Fixing the telecom merger culture

By David Rohde, Network World |  Government

There’s a fair amount of excitement over the appointment of Michael Powell as chairman of the Federal Communications Commission.

One reason undoubtedly is his semicelebrity status as son of Secretary of State Colin Powell.

Another is that the new FCC boss is the first who quotes John Chambers instead of Alexander Graham Bell and talks about disruptive technologies more than universal service, qualifying him at age 37 for what the marketing geniuses at WorldCom call "generation d."

Powell’s getting a lot of advice from people who have access to a printing press. So I’m going to pile on, but not with the typical recommendation that he promote competition and deregulation. Most people who say this don’t realize the two don’t necessarily go together. Some of the biggest advocates of "competition" are the ones braying for more regulation, often via euphemisms such as "open access."
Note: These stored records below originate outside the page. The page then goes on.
(** * fp-result: the [Result] container of [src/result.ts], embedded in Rocq

    The TypeScript class [Result<T, E extends ResultErr>] and its two private
    subclasses [Result.Ok] and [Result.Err] are embedded over an explicit
    object store: a [Result] is a reference to an immutable-by-convention
    instance holding the three private fields [_value], [_isOk], [_isErr],
    and the class it was constructed by (which decides dynamic dispatch of
    the abstract methods).  Callbacks are host functions that may change
    the store and may raise; each call a method makes is recorded in a
    trace, which callbacks themselves cannot write to. *)

From Stdlib Require Import ZArith String List Bool Lia DecimalString.
From stdpp Require Import base list.

Import ListNotations.
Local Open Scope string_scope.
Local Open Scope list_scope.

(** ** Host values, objects and the store *)

Module Host.

(** References are indices into the store. *)
Abbreviation loc := nat (only parsing).

(** JavaScript values that reach a [Result].  [VNum n] is the number with
    the integer value [n], for [n] a safe integer (below 2^53 in absolute
    value); fractions, NaN and the infinities are left out.  A [VRef] is an
    object reference, compared by identity. *)
Inductive jsval : Type :=
| VUndefined
| VNull
| VBool (b : bool)
| VNum (n : Z)
| VStr (s : string)
| VSymbol (description : string)
| VRef (l : loc).

(** How an evaluation ends: normally, by [throw v], or by a [TypeError]
    raised by the host itself. *)
Inductive completion (A : Type) : Type :=
| Normal (a : A)
| Throw (v : jsval)
| TypeError (msg : string).
Arguments Normal {A} a.
Arguments Throw {A} v.
Arguments TypeError {A} msg.

(** The two private classes [Result.Ok] and [Result.Err]. *)
Inductive class : Type := ClsOk | ClsErr.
Instead, Powell needs to streamline regulation, largely by eliminating the culture of complex mergers created by former chairman William Kennard.
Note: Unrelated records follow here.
Lemma sub_from_capitals p s :
  lookbehind_az09 p = false -> all_chars is_AZ s = true -> sub_from p s = s.
Proof.
  revert p. induction s as [|c s IH]; intros p Hp; [reflexivity|].
  cbn [all_chars]. intros [Hc Hs]%andb_true_iff.
  cbn [sub_from]. rewrite IH by (cbn [lookbehind_az09]; auto using AZ_not_az09).
  assert (Hm : matches p c s = false).
  { unfold matches. rewrite Hp. cbn [andb orb].
    destruct s as [|d s']; cbn [lookahead_az]; [apply andb_false_r|].
    cbn [all_chars] in Hs. apply andb_true_iff in Hs as [Hd _].
    rewrite (AZ_not_az d Hd). apply andb_false_r. }
  rewrite Hm. reflexivity.
Qed.

(** X7: a name made of capital letters only, an acronym, is lower-cased and
    gets no underscore. *)
Theorem camel_to_snake_case_capitals (s : string) :
  all_chars is_AZ s = true -> camel_to_snake_case s = lower s.
Proof.
  intros H. unfold camel_to_snake_case, re_sub.
  rewrite (sub_from_capitals None s eq_refl H).
  apply lstrip_fixed. destruct s as [|c r]; [reflexivity|].
  cbn [lower startswith_underscore]. rewrite lower_char_underscore.
  cbn [all_chars] in H. apply andb_true_iff in H as [Hc _].
  apply AZ_not_underscore, Hc.
Qed.

Lemma camel_to_snake_case_capitals_witness :
  all_chars is_AZ "HTTP" = true /\ camel_to_snake_case "HTTP" = "http".
Proof.
  split; [reflexivity|].
  apply (camel_to_snake_case_capitals "HTTP"). reflexivity.
Defined.

(** ** The case converter: joining two names *)

Lemma lookahead_app u x v v' :
  lookahead_az (u +:+ String x v) = lookahead_az (u +:+ String x v').
Proof. destruct u; reflexivity. Qed.

Lemma sub_from_app p u x v :
  is_AZ x = false ->
  sub_from p (u +:+ String x v)
  = sub_from p (u +:+ String x EmptyString) +:+ sub_from (Some x) v.
Proof.
  intros Hx. revert p. induction u as [|y u IH]; intros p.
  - change (sub_from p (String x v)
            = sub_from p (String x EmptyString) +:+ sub_from (Some x) v).
    cbn [sub_from]. rewrite !(matches_needs_AZ p x _ Hx). reflexivity.
  - rewrite !append_cons. cbn [sub_from].
    unfold matches. rewrite (lookahead_app u x v EmptyString).
    fold (matches p y (u +:+ String x EmptyString)).
    destruct (matches p y (u +:+ String x EmptyString));
      rewrite !append_cons, IH; reflexivity.
Qed.

Lemma sub_from_last p u x :
  is_AZ x = false ->
  exists t, sub_from p (u +:+ String x EmptyString) = t +:+ String x EmptyString.
Proof.
  intros Hx. revert p. induction u as [|y u IH]; intros p.
  - exists EmptyString.
    change (sub_from p (String x EmptyString) = String x EmptyString).
    cbn [sub_from]. rewrite (matches_needs_AZ p x _ Hx). reflexivity.
  - rewrite append_cons. cbn [sub_from].
    destruct (IH (Some y)) as [t Ht]. rewrite Ht.
    destruct (matches p y (u +:+ String x EmptyString)).
    + exists (String underscore (String y t)). reflexivity.
    + exists (String y t). reflexivity.
Qed.

Lemma lower_app a b : lower (a +:+ b) = lower a +:+ lower b.
Proof.
  induction a as [|c a IH]; [reflexivity|].
  rewrite append_cons. cbn [lower]. rewrite append_cons, IH. reflexivity.
Qed.

Lemma lstrip_app_char a x b :
  Ascii.eqb x underscore = false ->
  lstrip_underscore (a +:+ String x b)
  = lstrip_underscore (a +:+ String x EmptyString) +:+ b.
Proof.
  intros Hx. induction a as [|c a IH].
  - change (lstrip_underscore (String x b)
            = lstrip_underscore (String x EmptyString) +:+ b).
    cbn [lstrip_underscore]. rewrite Hx. reflexivity.
  - rewrite !append_cons. cbn [lstrip_underscore].
    destruct (Ascii.eqb c underscore); [exact IH|].
    rewrite append_cons, append_assoc. reflexivity.
Qed.

(** X8: at a camel hump, a lower-case letter or digit followed by a capital,
    the conversion splits: the result is the conversion of the part up to the
    hump, an underscore, and the conversion of the part from the capital on. *)
Theorem camel_to_snake_case_hump (u w : string) (x C : ascii) :
  is_az09 x = true -> is_AZ C = true ->
  camel_to_snake_case (u +:+ String x (String C w))
  = camel_to_snake_case (u +:+ String x EmptyString)
    +:+ String underscore (camel_to_snake_case (String C w)).
Proof.
  intros Hx HC.
  pose proof (az09_not_AZ x Hx) as HxAZ.
  unfold camel_to_snake_case, re_sub.
  rewrite (sub_from_app None u x (String C w) HxAZ).
  destruct (sub_from_last None u x HxAZ) as [t Ht]. rewrite Ht.
  assert (Hm : matches (Some x) C w = true).
  { unfold matches. cbn [lookbehind_az09]. rewrite Hx, HC. reflexivity. }
  cbn [sub_from]. rewrite Hm.
  change (matches None C w) with false. cbn iota.
  rewrite !lower_app. cbn [lower]. rewrite (az09_lower x Hx).
  rewrite append_assoc, append_cons.
  change (EmptyString +:+ ?z) with z.
  rewrite (lstrip_app_char (lower t) x _ (az09_not_underscore x Hx)).
  f_equal.
  change (lower_char underscore) with underscore. f_equal.
  cbn [lstrip_underscore]. rewrite lower_char_underscore.
  rewrite (AZ_not_underscore C HC). reflexivity.
Qed.

Lemma camel_to_snake_case_hump_witness :
  is_az09 "2" = true /\ is_AZ "V" = true
  /\ camel_to_snake_case "ABTest2Variant"
     = camel_to_snake_case "ABTest2" +:+ "_" +:+ camel_to_snake_case "Variant".
Proof.
  split; [reflexivity|]. split; [reflexivity|].
  apply (camel_to_snake_case_hump "ABTest" "ariant" "2" "V"); reflexivity.
Defined.

(** ** The decision procedure: every case *)

Lemma is_same_refl a : is_same a a = true.
Proof. unfold is_same. apply Nat.eqb_refl. Qed.

(** X9: a class that declares [__tablename__] in its own dictionary, as a
    plain value or as a declared attr, gets false. *)
Theorem should_set_tablename_own_declaration (cls : pyclass) :
  declares_tablename (cls_self cls) -> should_set_tablename cls = false.
Proof.
  intros [v Hv]. unfold should_set_tablename.
  destruct (screened_out cls); [reflexivity|].
  unfold mro. rewrite (walk_at_declaration _ _ _ v Hv), is_same_refl.
  destruct (is_declared_attr v); reflexivity.
Qed.

Lemma should_set_tablename_own_declaration_witness :
  stated_tablename (cls_self tag_cls) = Some "tags"
  /\ should_set_tablename tag_cls = false.
Proof.
  split; [reflexivity|].
  apply (should_set_tablename_own_declaration tag_cls).
  exists (py_str "tags"). reflexivity.
Defined.

(** X10: when the first class of the MRO that declares [__tablename__]
    declares it as a declared attr, the procedure returns false; the class
    may be any ancestor, not only the candidate. *)
Theorem should_set_tablename_ancestor_deferred
    (cls : pyclass) (pre rest : list pytype) (base : pytype) (v : pyval) :
  mro cls = pre ++ base :: rest ->
  Forall (fun a => ~ declares_tablename a) pre ->
  ty_dict base !! "__tablename__" = Some v ->
  is_declared_attr v = true ->
  should_set_tablename cls = false.
Proof.
  intros Hmro Hpre Hdecl Hdeferred. unfold should_set_tablename.
  destruct (screened_out cls); [reflexivity|].
  rewrite Hmro, (walk_skip _ pre _ Hpre).
  rewrite (walk_at_declaration _ _ _ v Hdecl), Hdeferred. reflexivity.
Qed.

Lemma should_set_tablename_ancestor_deferred_witness :
  mro article_cls = [cls_self article_cls] ++ name_mixin_ty :: [model_ty; object_ty]
  /\ should_set_tablename article_cls = false.
Proof.
  split; [reflexivity|].
  apply (should_set_tablename_ancestor_deferred article_cls
           [cls_self article_cls] [model_ty; object_ty] name_mixin_ty declared_attr).
  - reflexivity.
  - constructor; [|constructor].
    unfold declares_tablename. vm_compute. intros [x Hx]. discriminate Hx.
  - reflexivity.
  - reflexivity.
Defined.

Lemma walk_true_iff (cls : pytype) (l : list pytype) :
  walk cls l = true <->
  Forall (fun a => ~ declares_tablename a) l
  \/ exists pre base rest v,
       l = pre ++ base :: rest
       /\ Forall (fun a => ~ declares_tablename a) pre
       /\ ty_dict base !! "__tablename__" = Some v
       /\ is_declared_attr v = false
       /\ ty_id base <> ty_id cls
       /\ marked_abstract base = false
       /\ ty_declarative base = true.
Proof.
  induction l as [|a l IH].
  - split; [left; constructor|reflexivity].
  - destruct (ty_dict a !! "__tablename__") as [w|] eqn:E.
    + rewrite (walk_at_declaration cls a l w E). split.
      * destruct (is_declared_attr w) eqn:Hw; [discriminate|].
        rewrite negb_true_iff, !orb_false_iff, negb_false_iff, is_same_false.
        intros [[Hid Habs] Hmap]. right. exists [], a, l, w.
        repeat split; try assumption. constructor.
      * intros [HF | (pre & base & rest & v & Heq & Hpre & Hd & Hv & Hid & Habs & Hmap)].
        -- apply Forall_cons in HF as [Ha _]. exfalso. apply Ha.
           unfold declares_tablename. rewrite E. eauto.
        -- destruct pre as [|a' pre].
           ++ simpl in Heq. injection Heq as -> ->.
              rewrite E in Hd. injection Hd as ->. rewrite Hv.
              rewrite negb_true_iff, !orb_false_iff, negb_false_iff, is_same_false.
              auto.
           ++ simpl in Heq. injection Heq as -> ->.
              apply Forall_cons in Hpre as [Ha _]. exfalso. apply Ha.
              unfold declares_tablename. rewrite E. eauto.
    + assert (Ha : ~ declares_tablename a).
      { unfold declares_tablename. rewrite E. intros [x Hx]. discriminate Hx. }
      cbn [walk]. rewrite E, IH. split.
      * intros [HF | (pre & base & rest & v & -> & Hpre & Hrest)].
        -- left. constructor; assumption.
        -- right. exists (a :: pre), base, rest, v. split; [reflexivity|].
           split; [constructor; assumption|exact Hrest].
      * intros [HF | (pre & base & rest & v & Heq & Hpre & Hd & Hrest)].
        -- left. apply Forall_cons in HF. apply HF.
        -- destruct pre as [|a' pre].
           ++ simpl in Heq. injection Heq as -> ->. congruence.
           ++ simpl in Heq. injection Heq as -> ->.
              apply Forall_cons in Hpre as [_ Hpre].
              right. exists pre, base, rest, v. auto.
Qed.

Lemma should_set_true_cases (cls : pyclass) :
  should_set_tablename cls = true <->
  marked_abstract (cls_self cls) = false
  /\ has_mapped_ancestor cls = true
  /\ (Forall (fun a => ~ declares_tablename a) (mro cls)
      \/ exists pre base rest v,
           mro cls = pre ++ base :: rest
           /\ Forall (fun a => ~ declares_tablename a) pre
           /\ ty_dict base !! "__tablename__" = Some v
           /\ is_declared_attr v = false
           /\ ty_id base <> ty_id (cls_self cls)
           /\ marked_abstract base = false
           /\ ty_declarative base = true).
Proof.
  rewrite <- walk_true_iff.
  pose proof (screened_out_false cls) as Hs.
  unfold should_set_tablename. destruct (screened_out cls).
  - split; [discriminate|]. intros (Ha & Hm & _).
    destruct Hs as [_ Hs]. discriminate (Hs (conj Ha Hm)).
  - destruct Hs as [Hs _]. destruct (Hs eq_refl) as [Ha Hm].
    split; [intros H; auto|intros (_ & _ & H); exact H].
Qed.

(** X11: the procedure returns true exactly when the class is not marked
    abstract, has a mapped ancestor, and either no class of its MRO declares
    [__tablename__] or the first one that does declares a plain value and is
    another class that is mapped and not marked abstract. *)
Theorem should_set_tablename_true_iff (cls : pyclass) :
  should_set_tablename cls = true <->
  marked_abstract (cls_self cls) = false
  /\ has_mapped_ancestor cls = true
  /\ (Forall (fun a => ~ declares_tablename a) (mro cls)
      \/ exists pre base rest v,
           mro cls = pre ++ base :: rest
           /\ Forall (fun a => ~ declares_tablename a) pre
           /\ ty_dict base !! "__tablename__" = Some v
           /\ is_declared_attr v = false
           /\ ty_id base <> ty_id (cls_self cls)
           /\ marked_abstract base = false
           /\ ty_declarative base = true).
Proof. apply should_set_true_cases. Qed.

Lemma name_mixin_declares : declares_tablename name_mixin_ty.
Proof. exists declared_attr. reflexivity. Qed.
Hold on a minute, you say. Kennard didn’t ask for all these mergers, he complained about them. But I believe Kennard’s approach produced the opposite result he intended. Look at the invariable sequence of events:

1) Carriers announce merger; Kennard complains. 2) CEOs convince Kennard to think about it while they sign up former FCC officials as high-priced lobbyists. 3) Kennard signals staff to negotiate with lobbyists for "conditions" that sound good. 4) Conduct months of negotiations (for example, it took Bell Atlantic and GTE five tries to propose the "right formula" to spin off Genuity). 5) Approve merger with conditions as Kennard gloats about user benefits. 6) Merging companies go back to doing exactly what they want.
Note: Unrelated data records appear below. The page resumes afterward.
(** * Postal code to temperature: the gateway and the lookup service

    A shallow embedding of the two HTTP services of the repository
    [fc-pos-go-labs-observabilidade] and of the parts of the Go libraries
    their handlers go through, followed by the properties of the
    cross-service call chain.

    Sources embedded (names as in the Go code):
    - [common]: [IsValidCEP]
    - [service_b]: [weatherHandler], [getCityByCEP], [getTemperatureByCity]
      of the traced lookup service (service_b/main.go)
    - [lookup_plain]: [weatherHandler] and [isValidCEP] of the untraced
      lookup service
    - [service_a]: [handleRequest], [getTemperatura] of the traced gateway
      (service_a/main.go)
    - [gateway_plain]: [handleRequest], [getCotacao] of the untraced gateway
    The [main] functions and the router with its middleware are not
    embedded: no property below is about them.

    Conventions.  A Go [string] is a sequence of bytes: [string] of the
    Standard Library.  A Go [float64] is a binary64 number: the primitive
    [float], each operation rounded to nearest (no fused multiply-add).  A
    Go function of the repository returning [(T, error)] returns a pair
    whose second component is [None] for [nil]; a library function returning
    a pointer and an error returns a [result].  Time is not modelled: a call
    that runs out of time is a call that returns an error. *)

From Stdlib Require Import String Ascii List ZArith NArith Bool Lia Floats.
From stdpp Require Import base option gmap strings.
Import ListNotations.

Set Warnings "-inexact-float,-register-all".
Open Scope string_scope.

(** ** Go values *)

(** An [error] value is represented by its message. *)
Definition error := string.

Inductive result (A : Type) : Type :=
| Ok (a : A)
| Err (e : error).
Arguments Ok {A} a.
Arguments Err {A} e.

(** The double quote, which a string literal of this file never contains. *)
Definition dquote : ascii := "034"%char.

(** [q s] is [s] with every single quote replaced by a double quote: JSON
    texts are written with single quotes in this file. *)
Fixpoint q (s : string) : string :=
  match s with
  | EmptyString => EmptyString
  | String c s' => String (if Ascii.eqb c "'" then dquote else c) (q s')
  end.

Definition byte_in (lo hi : N) (c : ascii) : bool :=
  N.leb lo (N_of_ascii c) && N.leb (N_of_ascii c) hi.

Bind Scope N_scope with N.

(** Every byte of [s] satisfies [p]. *)
Fixpoint all_bytes (p : ascii -> bool) (s : string) : bool :=
  match s with
  | EmptyString => true
  | String c s' => p c && all_bytes p s'
  end.

(** The byte [c] occurs in [s]. *)
Fixpoint contains_byte (c : ascii) (s : string) : bool :=
  match s with
  | EmptyString => false
  | String d s' => (d =? c)%char || contains_byte c s'
  end.

(** ** Package regexp, as far as the pattern of the validator needs it *)

Module regexp.

(** The syntax tree of a pattern ([regexp/syntax]).  [OpCharClass lo hi] is a
    class of one range of ASCII characters, [OpRepeat n r] is [r{n}] (Min =
    Max = n).  Without the flag [m], [^] is the beginning of the text and [$]
    its end (not the end of a line: a trailing newline is not skipped). *)
Inductive Regexp : Type :=
| OpBeginText
| OpEndText
| OpCharClass (lo hi : N)
| OpConcat (r1 r2 : Regexp)
| OpRepeat (n : nat) (sub : Regexp).

(** [run r bot s k]: [r] matches a prefix of [s], and [k] accepts what is
    left; [bot] says whether [s] starts at the beginning of the text.  The
    matcher reads bytes: a class of ASCII characters contains no rune of
    two bytes or more, and every byte of such a rune is above 127, so it
    fails on the byte where Go's matcher fails on the rune. *)
Fixpoint run (r : Regexp) (bot : bool) (s : string)
    (k : bool -> string -> bool) {struct r} : bool :=
  match r with
  | OpBeginText => bot && k bot s
  | OpEndText =>
      match s with
      | EmptyString => k bot s
      | String _ _ => false
      end
  | OpCharClass lo hi =>
      match s with
      | EmptyString => false
      | String c s' => byte_in lo hi c && k false s'
      end
  | OpConcat r1 r2 => run r1 bot s (fun bot' s' => run r2 bot' s' k)
  | OpRepeat n sub =>
      (fix rep (n : nat) (bot : bool) (s : string)
           (k : bool -> string -> bool) {struct n} : bool :=
         match n with
         | O => k bot s
         | S n' => run sub bot s (fun bot' s' => rep n' bot' s' k)
         end) n bot s k
  end.

(** A match may start at any position of the text. *)
Fixpoint search (r : Regexp) (bot : bool) (s : string) : bool :=
  run r bot s (fun _ _ => true)
  || match s with
     | EmptyString => false
     | String _ s' => search r false s'
     end.

(** [re.MatchString(s)]: does [s] contain a match of [re]? *)
Definition MatchString (re : Regexp) (s : string) : bool := search re true s.

(** [\d] is the class [0-9] of ASCII digits. *)
Definition digit : Regexp := OpCharClass 48 57.

End regexp.

(** ** Package encoding/json, as far as the handlers go through it *)

Module json.

(** A number of a JSON text is kept by its exact value
    [(-1)^neg * mant * 10^exp10]; [Float64 f] is the literal the encoder
    writes for the finite [f], the shortest decimal that [ParseFloat] reads
    back as [f]. *)
Inductive number : Type :=
| Decimal (neg : bool) (mant : N) (exp10 : Z)
| Float64 (f : float).

Inductive Value : Type :=
| JNull
| JBool (b : bool)
| JNumber (n : number)
| JString (s : string)
| JArray (elems : list Value)
| JObject (members : list (string * Value)).

(** The bytes of a message body.  [Bytes s] are the bytes [s];
    [Encoded v] are the bytes the encoder writes for [v], the text of [v]
    and a newline: they are not spelled out, because the decimal digits the
    encoder chooses for a [float64] are not modelled. *)
Inductive chunk : Type :=
| Bytes (s : string)
| Encoded (v : Value).

(** *** The scanner *)

Definition is_space (c : ascii) : bool :=
  (c =? " ")%char || (c =? "009")%char || (c =? "010")%char || (c =? "013")%char.

Fixpoint skip_space (s : string) : string :=
  match s with
  | String c s' => if is_space c then skip_space s' else s
  | EmptyString => s
  end.

Definition is_digit (c : ascii) : bool := byte_in 48 57 c.

Definition digit_val (c : ascii) : N := (N_of_ascii c - 48)%N.

Definition hex_val (c : ascii) : option N :=
  if byte_in 48 57 c then Some (N_of_ascii c - 48)%N
  else if byte_in 97 102 c then Some (N_of_ascii c - 87)%N
  else if byte_in 65 70 c then Some (N_of_ascii c - 55)%N
  else None.

Definition getu4 (h1 h2 h3 h4 : ascii) : option N :=
  match hex_val h1, hex_val h2, hex_val h3, hex_val h4 with
  | Some a, Some b, Some c, Some d => Some (((a * 16 + b) * 16 + c) * 16 + d)%N
  | _, _, _, _ => None
  end.

Definition byte (n : N) : string := String (ascii_of_N n) EmptyString.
Step 7 was always the worst: Each of the major telecom mergers approved under Kennard’s watch -- WorldCom/MCI, SBC Communications/Ameritech and Bell Atlantic/GTE -- was followed by a severe degradation of customer service. And why not? Kennard trained these companies to shift their centers of executive energy to negotiating insincere side deals with regulators rather than executing network buildouts or improving customer service.

If Powell is faced with a big merger, the first thing he should do is shut up. Then, in private, he should ask the merging CEOs why they haven’t first done whatever the law says they’re supposed to be doing -- applying for long-distance in all their states if they’re Bell companies, or offering mass-market local service if they’re long-distance carriers.

To make this effective, he should brutally enforce the FCC’s interconnection rules but tell carriers he won’t listen to lobbying for new rules, including blockades on Bell long-distance applications.